Just shortly after watching Simmons KISS performance at the Macy’s Parade I received a parade of texts from well-wishers and brownnosers. Some of those people were sincere and I replied back, most were just looking for a way to get on my good side for some future leverage. My son-in-law and I were at these moments talking about our new plans for the Cliffhanger stories and planning a video shoot to promote it early in 2015. I brought up some names of people to work with and one of them he immediately and ruthlessly dismissed not because the person was a bad person, but because he brought nothing to the table. It reminded me that I was including this person purely out of sentimentality and that this particular endeavor didn’t need to be watered down with such stagnation if we wanted it to work. My son-in-law showed good business sense in his decision and he has not yet read Gene’s new book. But it is those kinds of hard decisions that are required with any business enterprise from music delivery to complicated manufacturing. The coddled masses just do not have what it takes to push an idea of vision across a finish line and sentimentality often leads to destruction of an enterprise. It’s not that people’s opinions don’t have value, but that value often contributes itself to the customer base instead of the creative edge where things are created from nothing.
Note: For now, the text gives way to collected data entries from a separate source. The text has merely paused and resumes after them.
(** ** Properties *)

(** C27: a timer follows its state machine: from a sound state, a sequence of
    [sched], [resched], [cancel] and [force_cancel] calls aborts exactly when
    the machine has no step for one of them; otherwise the timer ends in the
    machine's state, its event is in the event queue exactly when that state
    is pending, it is due at the clock plus the delay of the last
    (re)scheduling, and the event queue keeps its order. *)
Theorem timer_follows_machine {Q} `{EventQueueLaws Q} fuel cs (t : TimerHandler) (s : sched Q) es w n
  (Ht : timer_ok t s es w) (Hb : budget fuel s es (length cs + n)) (Hcs : Forall call_ok cs) :
  match status_steps (status_ t) cs with
  | None => run_calls fuel cs t s = Fault Aborted
  | Some x =>
      exists s' es', run_calls fuel cs t s = Ok (set_status x t, s') /\
        timer_ok (set_status x t) s' es' (expiry (clock_ s) w cs) /\ clock_ s' = clock_ s
  end.
Proof.
  pose proof (run_calls_ok fuel cs t s es w n Ht Hb Hcs) as Hr.
  destruct (status_steps (status_ t) cs); [|done].
  destruct Hr as (s' & es' & H1 & H2 & _ & H3). by exists s', es'.
Qed.

(** An idle timer, its event allocated, over an empty list scheduler. *)
Definition sample_timer : TimerHandler := mkTimer TIMER_IDLE 7 2.
Definition sample_sched : sched listq :=
  Sched f0 false 1 (<[2%positive := new_event]> ∅) empty_queue.

Lemma sample_timer_ok : timer_ok sample_timer sample_sched [] None.
Proof.
  split; try done.
  - destruct (alloc_ok (new_sched (Q := listq)) [] new_sched_ok) as [_ Hok]. exact Hok.
  - split; [done|]. intros Hin. by apply not_elem_of_nil in Hin.
  - intros Hin. by apply not_elem_of_nil in Hin.
Qed.

Lemma timer_follows_machine_witness :
  run_calls 10 [TSched f1; TSched f1] sample_timer sample_sched = Fault Aborted /\
  exists s' es', run_calls 10 [TSched f1; TResched f0; TForceCancel; TForceCancel; TResched f1]
    sample_timer sample_sched = Ok (set_status TIMER_PENDING sample_timer, s') /\
    timer_ok (set_status TIMER_PENDING sample_timer) s' es' (Some (fadd f0 f1)).
Proof.
  split.
  - apply (timer_follows_machine 10 [TSched f1; TSched f1] sample_timer sample_sched [] None 0);
      [apply sample_timer_ok|split_and!; cbn; lia || done|by repeat constructor].
  - destruct (timer_follows_machine 10
      [TSched f1; TResched f0; TForceCancel; TForceCancel; TResched f1]
      sample_timer sample_sched [] None 0) as (s' & es' & H1 & H2 & _);
      [apply sample_timer_ok|split_and!; cbn; lia || done|by repeat constructor|].
    by exists s', es'.
Defined.

(** when the scheduler dispatches the event of a pending timer, [handle]
    runs the client's calls from the handling state and aborts only on a
    call that state forbids ([sched] or [cancel] before a [resched]); a timer
    that was not rescheduled ends idle with no event waiting, and one that
    was ends pending, ready to expire again. *)
Theorem timer_expires_once {Q} `{EventQueueLaws Q} fuel cs (t : TimerHandler) (s : sched Q) es ev n
  (Hst : status_ t = TIMER_PENDING) (Hok : sched_ok s es) (Hev : evs s !! event_ t = Some ev)
  (Hu : uid_ ev <= 0) (Hb : budget fuel s es (length cs + n)) (Hcs : Forall call_ok cs) :
  match status_steps TIMER_HANDLING cs with
  | None => timer_handle fuel cs t s = Fault Aborted
  | Some x =>
      let x' := if decide (x = TIMER_HANDLING) then TIMER_IDLE else x in
      exists s' es', timer_handle fuel cs t s = Ok (set_status x' t, s') /\
        timer_ok (set_status x' t) s' es' (expiry (clock_ s) None cs) /\ clock_ s' = clock_ s
  end.
Proof.
  assert (Hn : event_ t ∉ es) by (destruct Hok as [Hq Hw]; by eapply w_idle).
  assert (Ht : timer_ok (set_status TIMER_HANDLING t) s es None).
  { split; cbn [status_ event_ set_status]; try done. }
  pose proof (run_calls_ok fuel cs _ s es None n Ht Hb Hcs) as Hr.
  unfold timer_handle. rewrite decide_True by done. cbn [status_ set_status] in Hr.
  destruct (status_steps TIMER_HANDLING cs) as [x|]; [|by rewrite Hr].
  destruct Hr as (s' & es' & -> & Ht' & _ & Hc). cbn [rbind status_ set_status].
  exists s', es'. destruct (decide (x = TIMER_HANDLING)) as [->|Hx]; [|by split_and!].
  split; [done|]. split; [|done]. destruct Ht' as [T1 T2 T3 T4 T5].
  split; cbn [status_ event_ set_status this_] in *; try done.
  split; [done|]. intros Hin%T3. done.
Qed.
In a nation that is currently struggling under a failed education system taught incorrectly to make decisions by encounter groups, the way to repair the debacle is with Gene’s new book Me, Inc: Build an army of one, unleash your inner rock god, win in life and business. Young people could especially use Gene’s new book as a means of re-educating them into the traits of successful people. They are not learning the correct means to business in colleges and government schools. Performing what is taught in those palaces of stupidity will lead fledgling young business people to crashing defeat in whatever their endeavors might be.
Even liberals got excited when they saw KISS performing in front of Macy’s because there is honesty to that rock group and specifically Gene Simmons that is uniquely American. Americans don’t need to explain themselves just as Gene doesn’t. All that matters in the end are results and America has those results when they act alone. It fails when America seeks consensus with other countries just like people fail when they act aside from the leadership of a visionary. Gene Simmons is a proud individual who offers no apologies. Most of the world could use the message in his new book. He has written it not because he needs the money, but because the old school teacher in him still wants to help people by teaching them to help themselves. Hopefully, many will take him up on his offer. Those who do will greatly benefit.